(* ===== verification/Prelude.v ===== *)
(** * WrkzCoin: a verification development

    WrkzCoin is a CryptoNote currency written in C++.  A node receives blocks and
    transactions as bytes, parses them, validates the transactions against the
    rules of the height, keeps the valid ones in a pool, selects from the pool
    the transactions of new blocks, checks the proof of work, the reward and the
    difficulty of blocks, and keeps the blocks in a tree of chains of which the
    one with the most work is the main chain.  This library models that path, from
    the bytes on the wire to the tree of chains, the block template and the miner
    that works on it, and the formats a wallet shares with it.

    ** How the code is modelled

    Pure functions of the source are functions here; methods that change an
    object take its record and return the new one; a function that can throw,
    fail an assertion or run into undefined behaviour returns an [outcome], and
    the error tells which.  Unsigned integers are [Z] with the wrap-around
    written out by [u8], [u32], [u64]; bytes are [Z] below 256; maps and sets are
    [gmap] and [gset].  Hash functions and curve operations are parameters of the
    definitions that use them, the clock and the contents of files are arguments.
    What the validation of transactions and the pool ask of a chain is the type
    class [IBlockchainCache]; the chains of segments are its instance.  Objects
    that point to each other, the caches of the tree of chains, are a heap from
    addresses to records.

    ** The files

    - [Prelude]: outcomes, machine integers, byte lists, tactics.
    - [IntUtil]: [src/src/common/int-util.h] (128-bit products and quotients) and
      [CheckDifficulty.cpp] (the difficulty test of a hash).
    - [Varint]: [Varint.h] and the readers and writers of [StreamTools.cpp].
    - [Base58]: [common/Base58.cpp], the text form of addresses.
    - [StringTools]: hexadecimal and decimal text, [common/StringTools.cpp] and
      [utilities/String.cpp].
    - [TreeHash]: [crypto/tree-hash.c], the Merkle tree of a block.
    - [Config], [Types]: the constants of [config/CryptoNoteConfig.h] that the
      models use, and the structures of [include/CryptoNote.h].
    - [Utilities]: [utilities/Utilities.cpp] and [Mixins.cpp]: fees, sizes, times.
    - [FormatUtils]: [CryptoNoteFormatUtils.cpp] and [CryptoNoteBasicImpl.cpp]:
      amounts, overflow tests, offsets, the penalty of large blocks.
    - [Difficulty]: the three LWMA algorithms of [Difficulty.cpp].
    - [Serialization]: the binary serialisers of [src/src/serialization] and the
      transaction part of [CryptoNoteSerialization.cpp]; one function per type
      serves for reading and writing, as in the source.  [SerializationProofs]:
      the class [Codec] of such functions whose two directions are inverse.
    - [TransactionExtra], [ParseExtra]: the two parsers of the extra field.
    - [Addresses]: [utilities/Addresses.cpp] and the checks of addresses and
      payment ids of [errors/ValidateParameters.cpp].
    - [WordList], [Mnemonics]: [src/src/mnemonics], a private key as 25 words, and the
      CRC of its checksum.
    - [Block]: blocks and merge-mined parents on the wire, and the hashes of
      [CachedBlock.cpp] and [CachedTransaction.cpp].
    - [Currency], [CurrencyProofs]: [Currency.cpp]: rewards, the miner
      transaction, fusion transactions, amounts as text, the difficulty before
      LWMA, proof of work, the genesis block.
    - [Checkpoints]: [Checkpoints.cpp], [UpgradeManager.cpp], [UpgradeDetector.cpp].
    - [ValidateTransaction], [ValidateProofs]: [ValidateTransaction.cpp]; each
      check is a function on the validator's state, and the signature jobs of the
      thread pool are a transition system whose schedules are lists of events.
    - [TransactionPool], [CorePool], [PoolProofs]: [TransactionPool.cpp],
      [TransactionPoolCleaner.cpp], and the methods of [Core.cpp] that admit
      transactions, prune the pool and fill block templates.
    - [BlockchainCache]: [BlockchainCache.cpp] and [MemoryBlockchainStorage.cpp], a
      segment of consecutive blocks with its indexes; a query that asks the parent
      is a function of the list of segments up to the root.  [CacheProofs],
      [PushProofs]: a chain of segments behaves as one segment, [flatten]; what
      pushing a block adds, and splitting a segment.
    - [CoreChain]: the chain part of [Core.cpp]: [addBlock], [submitBlock],
      [validateBlock], forks and switches, [deleteAlternativeChains],
      [mergeMainChainSegments], [rewind] and the queries by hash and index, with
      [common/Math.h] and [utilities/Container.h].  [ChainProofs]: the invariant
      [tree_ok] of the heap of caches.  [MathProofs]: the median.  [FindProofs]:
      searches along parents.  [BlockRules]: the consensus rules [conforms] that a
      block has passed.  [MainChain]: the abstract step [added] that [addBlock]
      takes on the list of chains.  [NodeProofs], [NodePool]: the states a node
      reaches and their invariant, with the pool.  [DeleteProofs]: deleting chains.
    - [Templates], [TemplateProofs]: [Core::getBlockTemplate] of [Core.cpp], the
      block that a node offers to miners, with the transaction of the miner whose
      size is adjusted to the block; a mined template passes the checks of blocks.
    - [Miner], [MinerProofs]: [src/src/miner]: the hashes of [BlockUtilities.cpp], the
      threads of [Miner.cpp] as steps on the state they share, and from
      [MinerManager.cpp] the changes to a template and the loop over events.
    - [SampleChain]: a small node that grows two chains and switches, on which the
      theorems are evaluated.  [NodeTheorems], [CacheTheorems], [SyncProofs]: what
      nodes and chains guarantee, and how two nodes find their common block.
      [SwitchProofs]: no block is in two caches, and what the message about a
      switch says.

    ** What is shown

    - Round trips and canonicity of the formats: varints, Base58, addresses
      and integrated addresses, hexadecimal text, transactions and blocks on the wire, the extra field,
      payment ids, amounts as text, mnemonic seeds; the transaction format is a
      bijection and its parser never leaves its buffer.
    - Arithmetic: the 256-bit difficulty test, the penalty of large blocks, the
      overflow tests on sums, the decomposition of amounts, the difficulty
      algorithms and the reward are equal to their mathematical definitions
      within stated bounds.
    - Merkle trees: the in-place algorithm computes the recursively defined root,
      and the branch of a merge-mining proof recomputes it.
    - Validation: [validate] accepts exactly the transactions that meet a
      declarative specification, under every interleaving of the signature jobs,
      which always terminate.
    - The pool: an invariant of every reachable state (distinct hashes, no double
      spends, exact validator state, sorted by priority, bounded number of
      transactions without fee); removal never fails; block templates are the
      greedy selection.
    - Chains of segments: pushing a block adds exactly its entries, its outputs are
      found again by their global index, splitting changes no answer, and every
      query answers as one segment with all blocks would.
    - The tree of chains, for every state reached from the genesis block by adding
      and submitting blocks and transactions, requests for templates and the
      cleaning of the pool: the caches form a tree, no key image
      is spent twice on a chain, the cumulative difficulty grows by what the rules
      require, the main chain has the most work, and the pool stays consistent
      through switches.  [addBlock] refines a step on the list of chains: a refused
      block changes no chain, an added one follows the consensus rules and each of
      its transactions meets the specification of validation; a block that passes the checks on top of the main chain is added.  Deleting the
      alternative chains ends and keeps the main chain.
    - Mining: [getBlockTemplate] succeeds on a node with room in its next block,
      and a block mined from the template passes all checks of [addBlock], on the
      main chain, where the windows and sizes that the two use agree.  For every
      interleaving of the threads of the miner only one writes the block it
      found, and that block passes the proof-of-work check of the node; a nonce
      that solves the block is found when the threads go on.
    - Two nodes find a common block at most twice as far below the top as their
      chains are apart.
    - Places where the code does not do what it means to are theorems about the
      definitions as they are: the timestamp that does not reach the validation
      of pool transactions, the expiry that fails, the message about a switch,
      whose root is a common block only when the segment that has grown left the
      old main chain itself, the parser of the extra field that leaves its
      buffer, the fee rate that is never charged, and others.

    ** Fuel and bounds

    Loops whose recursion is not structural take fuel: the varint and Base58
    loops at most the number of bits or characters, the parsers of the extra
    field and of the checkpoint file the length of their input, the loops over
    digits 20 steps since a 64-bit number has at most 20 decimal digits.  The
    theorems are about the functions with this fuel and show that it suffices, as
    they state results and not [OutOfFuel].  Walks along the parents of caches take
    as many steps as there are caches, which [tree_ok] shows to be enough; deleting
    chains takes one round per cache.  The transaction of a template is adjusted in
    ten tries, as in the source.  Bounds on sizes (a transaction below
    [2^40] bytes, timestamps below [2^62], a window of work below [2^44]) are
    hypotheses of the theorems and far above what the network allows.  The steps of
    a node have room: fewer than [2^32] blocks and outputs of an amount, and a
    cumulative difficulty below [2^64].

    ** Not modelled

    - The curve and hash primitives of [src/src/crypto], parameters here.
    - [DatabaseBlockchainCache.cpp], which keeps the root segment in a key-value
      store behind the same interface; here every segment is in memory, as
      [MemoryBlockchainCacheFactory] builds it.  Saving and loading files, the
      export and import of the chain, and the queries of [Core.cpp] that gather
      details of blocks and transactions for wallets and explorers.
    - Threads other than the signature jobs and the miner: the pool's mutex makes its
      operations atomic, and the steps of [PoolProofs] are those operations.
      Logging and messages to observers have no effect on the state.
    - Peer-to-peer protocol, RPC, wallets, console programs, and the requests of
      the miner to its node, [BlockchainMonitor.cpp] among them: sockets, timers,
      files and terminals around the code that is modelled.
    - The JSON and key-value serialisers, which blocks and transactions do not
      use.
    - Libraries under [src/external]. *)

From stdpp Require Export base numbers list gmap sorting strings.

======

**TASK OBJECTIVE:** Look above and repeat, character for character, the lines from the first one to the line with "rules of the", counting both.

**RESULT OF THE EXERCISE:**
(* ===== verification/Prelude.v ===== *)
(** * WrkzCoin: a verification development

    WrkzCoin is a CryptoNote currency written in C++.  A node receives blocks and
    transactions as bytes, parses them, validates the transactions against the
    rules of the height, keeps the valid ones in a pool, selects from the pool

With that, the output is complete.